The remote fossil deposit in outback Queensland state is thought to contain up to 50 diprotodon skeletons including a huge specimen named Kenny, whose jawbone alone is 70cm long.
Lead scientist on the dig, Scott Hocknull from the Queensland Museum in Brisbane, said Kenny was one of the largest diprotodons he had ever seen and one of the best preserved specimens.
Pigeon-toed and with a backward-facing pouch large enough to carry an adult human, Hocknull likened diprotodon to a cross between a wombat and a bear but the size of a rhinoceros. The deposit contained the largest concentration of mega-wombat fossils ever discovered and could hold important clues on how the diprotodon lived and what caused it to perish, he said.
When we did the initial survey I was just completely blown away by the concentrations of these fragments, he told AFP by telephone from the far-flung desert dig site, which he estimated at between 100,000-200,000 years old. Its a palaeontologists goldmine where we can really see what these megafauna were doing, how they actually behaved, what their ecology was.
With so many fossils it gives us a unique opportunity to see these animals in their environment, basically, so we can reconstruct it.
The mega-wombats appeared to have been trapped in boggy conditions at the site after seeking refuge there from extremely dry conditions during a period of significant climate change in ancient Australia, he added.
Diprotodon, the largest marsupial ever to roam the earth, weighing up to 2.8 tonnes, lived between 2mn and 50,000 years ago and died out around the time indigenous tribes first appeared.
(Excerpt) Read more at gulf-times.com ...
I just like saying wombat.
Wombat. What a great word.
Are these the ancestors of Side-Hill Wombats?
/johnny
He told me his name was Bruce.
I like saying mega-wombat.
But 70 cm lower jaw... 27 inches? Dat's a big wombat.
/johnny
That's just so wrong, on so many levels.
/johnny
Yeah Wombats are marsupials, but I’ve got a family of fat and happy squirrels running around on my roof right now that might give these old boys a run for their money judging by the thunderous patter.

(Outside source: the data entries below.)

(* ===== verification/Denoise.v ===== *)
(** The denoise layer: dilation, histogram and removal of groups
    (denoise/image_processing.hpp) and class [DenoiseLayer]
    (plugins/denoise_layer.cpp). *)

From S2P Require Import Prelude Floats Costmap2D Footprint CostmapLayer LayeredCostmap LabelTrees Components.
#[local] Open Scope denoise_scope.

(** ** Dilation *)

(** The nine bytes of [createShape], by rows. *)
Definition shape : Type := list Z * list Z * list Z.

Definition createShape (connectivity : ConnectivityType) : shape :=
  match connectivity with
  | Way8 => ([255; 255; 255], [255; 0; 255], [255; 255; 255])
  | Way4 => ([0; 255; 0], [255; 0; 255], [0; 255; 0])
  end.

(** [touch_fn res lst], with the new value of [res]. *)
Definition pixel_touch : Type := Z -> Z * Z * Z -> Z.

Section probe.
(** The memory of the input; the output has a memory of its own. *)
Context (mem : list Z) (input output : Image).

Definition apply_shape (row : list Z) (value index : Z) : option Z := s ← aget row index; Some (Z.land value s).

Definition read_masked (row_shape : list Z) (p index : Z) : option Z := v ← aget mem p; apply_shape row_shape v index.

Definition touch_pixel (touch_fn : pixel_touch) (p : Z) (overlay : Z * Z * Z) (out : list Z) : option (list Z) :=
  o ← aget out p; aset out p (touch_fn o overlay).

(** A row of two pixels at least, from [src] to [dst]. *)
Definition probe_row (row_shape : list Z) (touch_fn : pixel_touch) (src dst : Z) (out : list Z) : option (list Z) :=
  let columns := columns_ input in
  m ← read_masked row_shape src 1;
  r ← read_masked row_shape (src + 1) 2;
  out ← touch_pixel touch_fn dst (0, m, r) out;
  out ← for_range 1 (columns - 1) (fun c out =>
          l ← read_masked row_shape (src + c - 1) 0;
          m ← read_masked row_shape (src + c) 1;
          r ← read_masked row_shape (src + c + 1) 2;
          touch_pixel touch_fn (dst + c) (l, m, r) out) out;
  l ← read_masked row_shape (src + (columns - 1) - 1) 0;
  m ← read_masked row_shape (src + (columns - 1)) 1;
  touch_pixel touch_fn (dst + (columns - 1)) (l, m, 0) out.

Definition probeRows (first_input_row first_output_row : Z) (row_shape : list Z) (touch_fn : pixel_touch) (out : list Z) : option (list Z) :=
  let rows := u64 (rows_ input - Z.max first_input_row first_output_row) in
  let columns := columns_ input in
  if columns =? 1 then
    for_range 0 rows (fun i out =>
      m ← read_masked row_shape (row input (i + first_input_row)) 1;
      touch_pixel touch_fn (row output (i + first_output_row)) (0, m, 0) out) out
  else
    for_range 0 rows (fun i =>
      probe_row row_shape touch_fn (row input (i + first_input_row)) (row output (i + first_output_row))) out.

(** [wrong shape size] cannot happen: the only shapes are those above. *)
Definition morphologyOperation (s : shape) (aggregate : Z * Z * Z -> Z) (out : list Z) : option (attempt (list Z)) :=
  if negb (rows_ input =? rows_ output) || negb (columns_ input =? columns_ output) then Some LogicError
  else if image_empty input then Some (Done out)
  else
    let set (res : Z) (lst : Z * Z * Z) := aggregate lst in
    let update (res : Z) (lst : Z * Z * Z) := aggregate (res, aggregate lst, 0) in
    let '(s0, s1, s2) := s in
    out ← probeRows 0 0 s1 set out;
    if 1 <? rows_ input then
      out ← probeRows 0 1 s0 update out;
      out ← probeRows 1 0 s2 update out;
      Some (Done out)
    else Some (Done out).

Definition dilate (connectivity : ConnectivityType) (max_function : Z * Z * Z -> Z) (out : list Z) : option (attempt (list Z)) :=
  morphologyOperation (createShape connectivity) max_function out.
End probe.

(** ** Groups *)

(** Bins of type [size_t]. *)
Definition histogram (mem : list Z) (image : Image) (image_max bin_max : Z) : option (list Z) :=
  if image_empty image then Some []
  else
    forEach image (fun p bins =>
      pixel ← aget mem p;
      h ← aget bins pixel;
      aset bins pixel (Z.min (u64 (h + 1)) bin_max)) (anew (image_max + 1) 0).

Section groups.
Context (past_end : list Z -> Z -> option Z) (junk : Z -> Z).

Definition label_max16 : Z := 2 ^ 16 - 1.
Definition label_max32 : Z := 2 ^ 32 - 1.

Section label_type.
Context (label_max : Z) (is_background : Z -> bool) (connectivity : ConnectivityType).

(** [transform_fn] *)
Definition is_noise (minimal_group_size bin_value : Z) : bool := bin_value <? minimal_group_size.

Definition clean (lm : list Z) (noise_labels_table : list bool) (src trg : Z) (mem : list Z) : option (list Z) :=
  l ← aget lm src;
  t ← aget mem trg;
  if is_background t then Some mem
  else
    noise ← aget noise_labels_table l;
    if (noise : bool) then aset mem trg 0 else Some mem.

Definition removeGroupsImpl (image : Image) (minimal_group_size : Z) (mem : list Z) : option (attempt (list Z)) :=
  r ⇐ connectedComponents label_max is_background past_end junk connectivity mem image;
  let '(lm, labels, groups_count) := r in
  let max_label_value := label label_max (groups_count - 1) in
  groups_sizes ← histogram lm labels max_label_value (u64 (minimal_group_size + 1));
  groups_sizes ← aset groups_sizes 0 0;
  let noise_labels_table := is_noise minimal_group_size <$> groups_sizes in
  convert labels image (clean lm noise_labels_table) mem.

(** Whether it succeeded, and the pixels. *)
Definition tryRemoveGroupsWithLabelType (image : Image) (minimal_group_size : Z) (throw_on_label_overflow : bool) (mem : list Z) :
    option (attempt (bool * list Z)) :=
  r ← removeGroupsImpl image minimal_group_size mem;
  match r with
  | Done mem => Some (Done (true, mem))
  | LabelOverflow => if throw_on_label_overflow then Some LabelOverflow else Some (Done (false, mem))
  | LogicError => Some LogicError
  end.
End label_type.

(** [wide]: the stored label tree is the 32-bit one. It stays so when the
    second attempt throws. *)
Definition removeGroupsPickLabelType (is_background : Z -> bool) (connectivity : ConnectivityType) (image : Image)
    (minimal_group_size : Z) (wide : bool) (mem : list Z) : option (bool * attempt (list Z)) :=
  r ← (if negb wide then tryRemoveGroupsWithLabelType label_max16 is_background connectivity image minimal_group_size false mem
       else Some (Done (false, mem)));
  match r with
  | Done (true, mem) => Some (wide, Done mem)
  | Done (false, mem) =>
      r ← tryRemoveGroupsWithLabelType label_max32 is_background connectivity image minimal_group_size true mem;
      Some (true, match r with Done (_, mem) => Done mem | LabelOverflow => LabelOverflow | LogicError => LogicError end)
  | LabelOverflow => Some (wide, LabelOverflow)
  | LogicError => Some (wide, LogicError)
  end.

(** [GroupsRemover::removeGroups]: the template parameter from the value. *)
Definition GroupsRemover_removeGroups (is_background : Z -> bool) (connectivity : ConnectivityType) (image : Image)
    (minimal_group_size : Z) (wide : bool) (mem : list Z) : option (bool * attempt (list Z)) :=
  match connectivity with
  | Way4 => removeGroupsPickLabelType is_background Way4 image minimal_group_size wide mem
  | Way8 => removeGroupsPickLabelType is_background Way8 image minimal_group_size wide mem
  end.

(** ** The layer *)

(** [groups_wide] is the state of [groups_remover_]; the contents of [buffer_]
    are [junk] whenever it is taken. *)
Record DenoiseLayer := mkDenoise {
  dn_enabled : bool;
  dn_current : bool;
  minimal_group_size_ : Z;
  group_connectivity_type_ : ConnectivityType;
  groups_wide : bool;
  no_information_is_obstacle_ : bool;
}.

(** With the values of the parameters that [get_parameter] found. *)
Definition onInitialize (l : DenoiseLayer) (enabled : option bool) (minimal_group_size_param group_connectivity_type_param : Z) : DenoiseLayer :=
  mkDenoise (default (dn_enabled l) enabled) true
    (if minimal_group_size_param <=? 1 then 1 else minimal_group_size_param)
    (if group_connectivity_type_param =? 4 then Way4 else Way8)
    (groups_wide l) (no_information_is_obstacle_ l).

Definition reset (l : DenoiseLayer) : DenoiseLayer :=
  mkDenoise (dn_enabled l) false (minimal_group_size_ l) (group_connectivity_type_ l) (groups_wide l) (no_information_is_obstacle_ l).

Definition isClearable : bool := false.

Definition isBackground (no_information_is_obstacle : bool) (pixel : Z) : bool :=
  negb ((pixel =? LETHAL_OBSTACLE) || (pixel =? INSCRIBED_INFLATED_OBSTACLE) ||
        ((pixel =? NO_INFORMATION) && no_information_is_obstacle)).

Definition replace_to_free (v : Z) : Z := if v =? NO_INFORMATION then FREE_SPACE else v.

(** The maximum of three bytes, with or without [replace_to_free]. *)
Definition max_neighbor (no_information_is_obstacle : bool) (lst : Z * Z * Z) : Z :=
  let '(a, b, c) := lst in
  if negb no_information_is_obstacle then Z.max (Z.max (replace_to_free a) (replace_to_free b)) (replace_to_free c)
  else Z.max (Z.max a b) c.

Wombat stuck in water pipe
Picture at link.
http://www.examiner.com.au/news/local/news/general/wombat-causes-a-storm-in-water-pipe/2591575.aspx
“Megafauna are thought to have evolved to such large sizes to cope with inhospitable climates and food scarcity”
Pot induced thought perhaps....
A species grows to such large sizes because THEY ARE THRIVING!
Since when does “food scarcity” drive growth?
If their screwy theory held, the N. Koreans would be 10 ft. tall, rather than 4’ 9”.
Get an air rifle and be discreet.
/johnny
/johnny
MEGA
WOMBAT
PING
Those beady eyes don’t look too bright.
Well, yeah, true enuff, but yet I could just peel them off the road in the near future and toss them on the grill provided they’re still warm....the little fellers have a short half-life round here. Clever as they are otherwise, they just don’t *get* the traffic thing.
Could be an ancestor of the Flying Purple People Eater.
Okay, if you solicit the names, I’ll do it.